Exercise description:
Extract precisely the lines of the entries below, from the first line through the line containing "(∀ v, stored = Some v →".

Provided material:
-=-=-
(** C6, as amended: [GetRepo] and [GetRepoTags] look the domain of the
    parsed reference up in the store; an entry whose username and
    password are both non-empty is attached to the request as basic
    authentication, after the caller's and the client's options; with no
    entry, or an entry with an empty username or an empty password, the
    request carries the caller's and the client's options only.  (No
    request is made when the second parse of the reference fails.) *)
Theorem GetRepo_GetRepoTags_basic_auth (client : docker.RegistryClient) repo options0
    named w :
  reference.ParseDockerRef repo = Ok named →
  let stored := docker.auth client !! reference.Domain named in
  let get sent :=
    match name.ParseReference repo with
    | Failed err => ((None, Some err), w)
    | Ok ref => remote.Get ref sent w
    end in
  let list sent :=
    match name.NewRepository repo with
    | Failed err => (([], Some err), w)
    | Ok repoR => remote.List repoR sent w
    end in
  (∀ v, stored = Some v →
        docker.Username v ≠ EmptyString → docker.Password v ≠ EmptyString →
        let basic := remote.WithAuth {| authn.Username := docker.Username v;
                                        authn.Password := docker.Password v |} in
        docker.GetRepo client repo options0 w
        = get (options0 ++ docker.options client ++ [basic])
        ∧ docker.GetRepoTags client repo options0 w
          = list (options0 ++ docker.options client ++ [basic]))
  ∧ ((stored = None
      ∨ ∃ v, stored = Some v
             ∧ (docker.Username v = EmptyString ∨ docker.Password v = EmptyString)) →
     docker.GetRepo client repo options0 w = get (options0 ++ docker.options client)
     ∧ docker.GetRepoTags client repo options0 w = list (options0 ++ docker.options client)).
Proof.
  intros Hnamed stored get list.
  rewrite (GetRepo_request _ _ _ _ _ Hnamed), (GetRepoTags_request _ _ _ _ _ Hnamed).
  fold (get (requestOptions client (reference.Domain named) options0)).
  fold (list (requestOptions client (reference.Domain named) options0)).
  unfold requestOptions. fold stored. split.
  - intros v -> Hu Hp. rewrite decide_False; [done|]. by intros [?|?].
  - intros [->|(v & -> & Hor)]; [done|]. by rewrite decide_True.
Qed.

End request_claims.

(** ** Pulling through the daemon *)

Section daemon_claims.

Context {W : Type} {N : name.API} {F : reference.API} {R : remote.API W N}
        {D : dockercli.API W} {J : json.API}.

Lemma marshalAuthConfig_brace a :
  ∃ rest, command.marshalAuthConfig a = String "{"%char rest.
Proof. unfold command.marshalAuthConfig. by eexists. Qed.

(** The token of a credential is never the empty string. *)
Lemma tokenOf_nonempty (a : docker.Auth) : tokenOf a ≠ EmptyString.
Proof.
  unfold tokenOf, command.EncodeAuthToBase64. cbn [fst].
  apply EncodeToString_nonempty.
  destruct (marshalAuthConfig_brace (authConfigOf a)) as [rest ->]. done.
Qed.

(** The token sent when the store has no credential: the encoding of
    the empty JSON object. *)
Lemma tokenOf_zeroAuth : tokenOf docker.zeroAuth = "e30=".
Proof. reflexivity. Qed.

(** The request [Pull] sends to a reachable daemon and what it makes of
    the answer. *)
Lemma Pull_request (client : docker.RegistryClient) repo named c w w1 :
  dockercli.NewClientWithOpts w = (Ok c, w1) →
  reference.ParseDockerRef repo = Ok named →
  docker.Pull client repo w
  = let auth0 := match docker.auth client !! reference.Domain named with
                 | Some v => v | None => docker.zeroAuth end in
    let '((closer, _), w2) :=
      dockercli.ImagePull c repo {| dockertypes.RegistryAuth := tokenOf auth0 |} w1 in
    match closer with
    | None => (Panicked, w2)
    | Some stream =>
        let '((_, err2), w3) := dockercli.ReadAll stream w2 in
        match err2 with
        | Some err => (Returned (EmptyString, Some err), w3)
        | None => (Returned (reference.NamedString named, None), w3)
        end
    end.
Proof.
  intros Hc Hnamed. unfold docker.Pull. rewrite Hc, Hnamed. cbv zeta.
  set (auth0 := match docker.auth client !! reference.Domain named with
                | Some v => v | None => docker.zeroAuth end).
  change (command.EncodeAuthToBase64 _) with (tokenOf auth0, @None error).
  cbv beta iota.
  rewrite decide_False by apply tokenOf_nonempty.
  by destruct (dockercli.ImagePull _ _ _ _) as [[closer err1] w2].
Qed.

(** C7: when the reference parses, a [Pull] that returns without an
    error returns the parsed reference rendered back to a string. *)
Theorem Pull_returns_canonical_reference (client : docker.RegistryClient) repo named
    id w w' :
  reference.ParseDockerRef repo = Ok named →
  docker.Pull client repo w = (Returned (id, None), w') →
  id = reference.NamedString named.
Proof.
  intros Hnamed. unfold docker.Pull. rewrite Hnamed.
  destruct (dockercli.NewClientWithOpts w) as [[c|err] w1]; [|done].
  cbv zeta. destruct (command.EncodeAuthToBase64 _) as [token err0].
  destruct (decide (token = EmptyString));
    destruct (dockercli.ImagePull _ _ _ _) as [[[stream|] err1] w2]; try done;
    destruct (dockercli.ReadAll stream w2) as [[data [err2|]] w3]; try done;
    by intros [= <- _].
Qed.

(** C9: when the daemon answers the pull request with an error, that
    error is not what [Pull] returns: with a nil stream the read panics,
    and with a stream the result is that of reading it. *)
Theorem Pull_drops_pull_error (client : docker.RegistryClient) repo named c w w1
    token closer e w2 :
  dockercli.NewClientWithOpts w = (Ok c, w1) →
  reference.ParseDockerRef repo = Ok named →
  token = tokenOf (match docker.auth client !! reference.Domain named with
                   | Some v => v | None => docker.zeroAuth end) →
  dockercli.ImagePull c repo {| dockertypes.RegistryAuth := token |} w1
    = ((closer, Some e), w2) →
  match closer with
  | None => docker.Pull client repo w = (Panicked, w2)
  | Some stream =>
      ∀ data err2 w3,
        dockercli.ReadAll stream w2 = ((data, err2), w3) →
        docker.Pull client repo w
        = (Returned (match err2 with
                     | Some err => (EmptyString, Some err)
                     | None => (reference.NamedString named, None)
                     end), w3)
  end.
Proof.
  intros Hc Hnamed -> Hpull.
  rewrite (Pull_request _ _ _ _ _ _ Hc Hnamed). cbv zeta. rewrite Hpull.
  destruct closer as [stream|]; [|done].
  intros data err2 w3 ->. by destruct err2.
Qed.

End daemon_claims.

(** ** Pulling through the runtime *)

Section runtime_claims.

Context {W : Type} {F : reference.API} {C : containerdlib.API W}.

(** C8: a [Pull] on the runtime backend that returns without an error
    returns the namespace, a slash and the digest of the target of the
    image the runtime pulled. *)
Theorem containerd_Pull_identifier (c : containerd.RegistryClient) repo id w w' :
  containerd.Pull c repo w = ((id, None), w') →
  ∃ image,
    containerdlib.Pull (containerd.client c)
      (match reference.ParseDockerRef repo with
       | Ok named => reference.NamedString named
       | Failed _ => repo
       end) w = (Ok image, w')
    ∧ id = "veinmind-runner" +:+ "/" +:+ containerdlib.TargetDigest image.
Proof.
  unfold containerd.Pull. cbv zeta.
  destruct (containerdlib.Pull _ _ w) as [[image|err] w1]; [|done].
  intros [= <- <-]. by exists image.
Qed.

End runtime_claims.

(** ** Construction of the client *)

Section construction.

Context {W : Type} {N : name.API} {U : url.API} {R : remote.API W N}.

Implicit Types (c : docker.RegistryClient) (d server address : string)
  (config : dockertypes.AuthConfig) (opts : list docker.Option).

Lemma NewRegistryClient_options (file : docker.ConfigFile) opts :
  docker.options (docker.NewRegistryClient file opts).1.1
  = [remote.WithTransport docker.defaultTransport].
Proof.
  unfold docker.NewRegistryClient.
  destruct (docker.applyOptions opts _) as [c1 l1].
  destruct file as [err|err|err|entries]; try done.
  by destruct (docker.loadAuthConfigs entries c1).
Qed.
-=-=-
Result for this exercise:
(** C6, as amended: [GetRepo] and [GetRepoTags] look the domain of the
    parsed reference up in the store; an entry whose username and
    password are both non-empty is attached to the request as basic
    authentication, after the caller's and the client's options; with no
    entry, or an entry with an empty username or an empty password, the
    request carries the caller's and the client's options only.  (No
    request is made when the second parse of the reference fails.) *)
Theorem GetRepo_GetRepoTags_basic_auth (client : docker.RegistryClient) repo options0
    named w :
  reference.ParseDockerRef repo = Ok named →
  let stored := docker.auth client !! reference.Domain named in
  let get sent :=
    match name.ParseReference repo with
    | Failed err => ((None, Some err), w)
    | Ok ref => remote.Get ref sent w
    end in
  let list sent :=
    match name.NewRepository repo with
    | Failed err => (([], Some err), w)
    | Ok repoR => remote.List repoR sent w
    end in
  (∀ v, stored = Some v →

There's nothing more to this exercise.